§ Your assignment:
Retype every record that follows, character for character.
[Start of Attachment]
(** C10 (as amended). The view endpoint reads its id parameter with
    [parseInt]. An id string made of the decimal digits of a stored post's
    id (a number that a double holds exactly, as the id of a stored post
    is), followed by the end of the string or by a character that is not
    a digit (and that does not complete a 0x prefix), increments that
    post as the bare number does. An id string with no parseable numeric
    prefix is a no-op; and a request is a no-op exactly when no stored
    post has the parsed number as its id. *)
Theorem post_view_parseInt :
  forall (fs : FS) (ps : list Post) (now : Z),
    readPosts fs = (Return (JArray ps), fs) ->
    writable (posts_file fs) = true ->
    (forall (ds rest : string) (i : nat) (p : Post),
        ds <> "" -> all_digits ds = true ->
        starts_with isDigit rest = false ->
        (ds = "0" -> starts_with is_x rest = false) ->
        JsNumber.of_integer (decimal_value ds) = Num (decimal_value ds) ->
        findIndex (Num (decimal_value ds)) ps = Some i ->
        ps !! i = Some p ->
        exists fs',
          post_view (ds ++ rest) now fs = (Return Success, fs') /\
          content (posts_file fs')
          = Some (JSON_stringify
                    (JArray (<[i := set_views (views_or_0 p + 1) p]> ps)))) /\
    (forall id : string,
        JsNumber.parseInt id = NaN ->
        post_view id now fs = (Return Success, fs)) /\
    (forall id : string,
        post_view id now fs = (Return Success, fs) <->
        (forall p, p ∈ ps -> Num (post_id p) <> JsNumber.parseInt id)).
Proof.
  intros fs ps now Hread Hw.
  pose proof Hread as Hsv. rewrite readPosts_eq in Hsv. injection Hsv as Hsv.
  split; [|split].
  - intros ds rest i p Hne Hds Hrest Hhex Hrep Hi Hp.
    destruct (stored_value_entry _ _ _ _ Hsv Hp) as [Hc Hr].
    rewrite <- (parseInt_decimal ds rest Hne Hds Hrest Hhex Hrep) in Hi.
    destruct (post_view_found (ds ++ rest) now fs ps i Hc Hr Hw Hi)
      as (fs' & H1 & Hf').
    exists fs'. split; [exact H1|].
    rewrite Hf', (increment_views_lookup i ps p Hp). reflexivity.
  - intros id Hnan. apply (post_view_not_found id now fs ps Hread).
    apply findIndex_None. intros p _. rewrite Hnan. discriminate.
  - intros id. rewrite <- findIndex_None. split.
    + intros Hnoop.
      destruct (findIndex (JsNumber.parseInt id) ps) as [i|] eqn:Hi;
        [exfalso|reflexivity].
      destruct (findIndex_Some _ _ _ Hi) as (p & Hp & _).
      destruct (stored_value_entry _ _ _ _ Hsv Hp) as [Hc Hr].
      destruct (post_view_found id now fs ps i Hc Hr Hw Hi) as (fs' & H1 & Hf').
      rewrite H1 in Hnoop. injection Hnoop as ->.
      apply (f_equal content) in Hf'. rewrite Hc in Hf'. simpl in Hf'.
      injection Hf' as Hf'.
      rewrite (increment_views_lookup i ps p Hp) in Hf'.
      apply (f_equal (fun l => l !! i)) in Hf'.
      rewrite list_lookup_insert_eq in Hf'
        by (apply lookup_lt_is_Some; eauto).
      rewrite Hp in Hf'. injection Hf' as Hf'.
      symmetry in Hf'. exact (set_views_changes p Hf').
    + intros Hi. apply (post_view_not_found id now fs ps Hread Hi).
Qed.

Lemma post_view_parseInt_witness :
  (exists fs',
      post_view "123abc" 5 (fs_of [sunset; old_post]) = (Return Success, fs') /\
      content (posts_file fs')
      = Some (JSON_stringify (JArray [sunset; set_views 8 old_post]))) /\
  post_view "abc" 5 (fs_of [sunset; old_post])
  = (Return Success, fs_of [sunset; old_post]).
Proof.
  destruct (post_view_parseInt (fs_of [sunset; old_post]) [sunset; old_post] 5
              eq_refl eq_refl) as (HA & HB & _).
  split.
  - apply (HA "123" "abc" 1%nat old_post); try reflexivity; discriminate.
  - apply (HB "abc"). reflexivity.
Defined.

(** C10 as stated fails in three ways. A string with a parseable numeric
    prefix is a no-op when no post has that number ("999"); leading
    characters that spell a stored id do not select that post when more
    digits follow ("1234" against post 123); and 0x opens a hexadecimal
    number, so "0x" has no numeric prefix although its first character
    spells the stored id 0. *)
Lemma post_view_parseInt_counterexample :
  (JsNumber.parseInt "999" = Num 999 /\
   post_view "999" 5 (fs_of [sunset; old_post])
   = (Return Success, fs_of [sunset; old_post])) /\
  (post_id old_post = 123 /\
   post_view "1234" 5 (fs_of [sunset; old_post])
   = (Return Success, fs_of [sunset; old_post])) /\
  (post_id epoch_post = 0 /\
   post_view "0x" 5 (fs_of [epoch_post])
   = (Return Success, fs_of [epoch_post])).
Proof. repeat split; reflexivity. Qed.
[End of Attachment]
§ Answer section:
(** C10 (as amended). The view endpoint reads its id parameter with
    [parseInt]. An id string made of the decimal digits of a stored post's
    id (a number that a double holds exactly, as the id of a stored post
    is), followed by the end of the string or by a character that is not
    a digit (and that does not complete a 0x prefix), increments that
    post as the bare number does. An id string with no parseable numeric
    prefix is a no-op; and a request is a no-op exactly when no stored
    post has the parsed number as its id. *)
Theorem post_view_parseInt :
  forall (fs : FS) (ps : list Post) (now : Z),
    readPosts fs = (Return (JArray ps), fs) ->
    writable (posts_file fs) = true ->
    (forall (ds rest : string) (i : nat) (p : Post),
        ds <> "" -> all_digits ds = true ->
        starts_with isDigit rest = false ->
        (ds = "0" -> starts_with is_x rest = false) ->
        JsNumber.of_integer (decimal_value ds) = Num (decimal_value ds) ->
        findIndex (Num (decimal_value ds)) ps = Some i ->
        ps !! i = Some p ->
        exists fs',
          post_view (ds ++ rest) now fs = (Return Success, fs') /\
          content (posts_file fs')
          = Some (JSON_stringify
                    (JArray (<[i := set_views (views_or_0 p + 1) p]> ps)))) /\
    (forall id : string,
        JsNumber.parseInt id = NaN ->
        post_view id now fs = (Return Success, fs)) /\
    (forall id : string,
        post_view id now fs = (Return Success, fs) <->
        (forall p, p ∈ ps -> Num (post_id p) <> JsNumber.parseInt id)).
Proof.
  intros fs ps now Hread Hw.
  pose proof Hread as Hsv. rewrite readPosts_eq in Hsv. injection Hsv as Hsv.
  split; [|split].
  - intros ds rest i p Hne Hds Hrest Hhex Hrep Hi Hp.
    destruct (stored_value_entry _ _ _ _ Hsv Hp) as [Hc Hr].
    rewrite <- (parseInt_decimal ds rest Hne Hds Hrest Hhex Hrep) in Hi.
    destruct (post_view_found (ds ++ rest) now fs ps i Hc Hr Hw Hi)
      as (fs' & H1 & Hf').
    exists fs'. split; [exact H1|].
    rewrite Hf', (increment_views_lookup i ps p Hp). reflexivity.
  - intros id Hnan. apply (post_view_not_found id now fs ps Hread).
    apply findIndex_None. intros p _. rewrite Hnan. discriminate.
  - intros id. rewrite <- findIndex_None. split.
    + intros Hnoop.
      destruct (findIndex (JsNumber.parseInt id) ps) as [i|] eqn:Hi;
        [exfalso|reflexivity].
      destruct (findIndex_Some _ _ _ Hi) as (p & Hp & _).
      destruct (stored_value_entry _ _ _ _ Hsv Hp) as [Hc Hr].
      destruct (post_view_found id now fs ps i Hc Hr Hw Hi) as (fs' & H1 & Hf').
      rewrite H1 in Hnoop. injection Hnoop as ->.
      apply (f_equal content) in Hf'. rewrite Hc in Hf'. simpl in Hf'.
      injection Hf' as Hf'.
      rewrite (increment_views_lookup i ps p Hp) in Hf'.
      apply (f_equal (fun l => l !! i)) in Hf'.
      rewrite list_lookup_insert_eq in Hf'
        by (apply lookup_lt_is_Some; eauto).
      rewrite Hp in Hf'. injection Hf' as Hf'.
      symmetry in Hf'. exact (set_views_changes p Hf').
    + intros Hi. apply (post_view_not_found id now fs ps Hread Hi).
Qed.

Lemma post_view_parseInt_witness :
  (exists fs',
      post_view "123abc" 5 (fs_of [sunset; old_post]) = (Return Success, fs') /\
      content (posts_file fs')
      = Some (JSON_stringify (JArray [sunset; set_views 8 old_post]))) /\
  post_view "abc" 5 (fs_of [sunset; old_post])
  = (Return Success, fs_of [sunset; old_post]).
Proof.
  destruct (post_view_parseInt (fs_of [sunset; old_post]) [sunset; old_post] 5
              eq_refl eq_refl) as (HA & HB & _).
  split.
  - apply (HA "123" "abc" 1%nat old_post); try reflexivity; discriminate.
  - apply (HB "abc"). reflexivity.
Defined.

(** C10 as stated fails in three ways. A string with a parseable numeric
    prefix is a no-op when no post has that number ("999"); leading
    characters that spell a stored id do not select that post when more
    digits follow ("1234" against post 123); and 0x opens a hexadecimal
    number, so "0x" has no numeric prefix although its first character
    spells the stored id 0. *)
Lemma post_view_parseInt_counterexample :
  (JsNumber.parseInt "999" = Num 999 /\
   post_view "999" 5 (fs_of [sunset; old_post])
   = (Return Success, fs_of [sunset; old_post])) /\
  (post_id old_post = 123 /\
   post_view "1234" 5 (fs_of [sunset; old_post])
   = (Return Success, fs_of [sunset; old_post])) /\
  (post_id epoch_post = 0 /\
   post_view "0x" 5 (fs_of [epoch_post])
   = (Return Success, fs_of [epoch_post])).
Proof. repeat split; reflexivity. Qed.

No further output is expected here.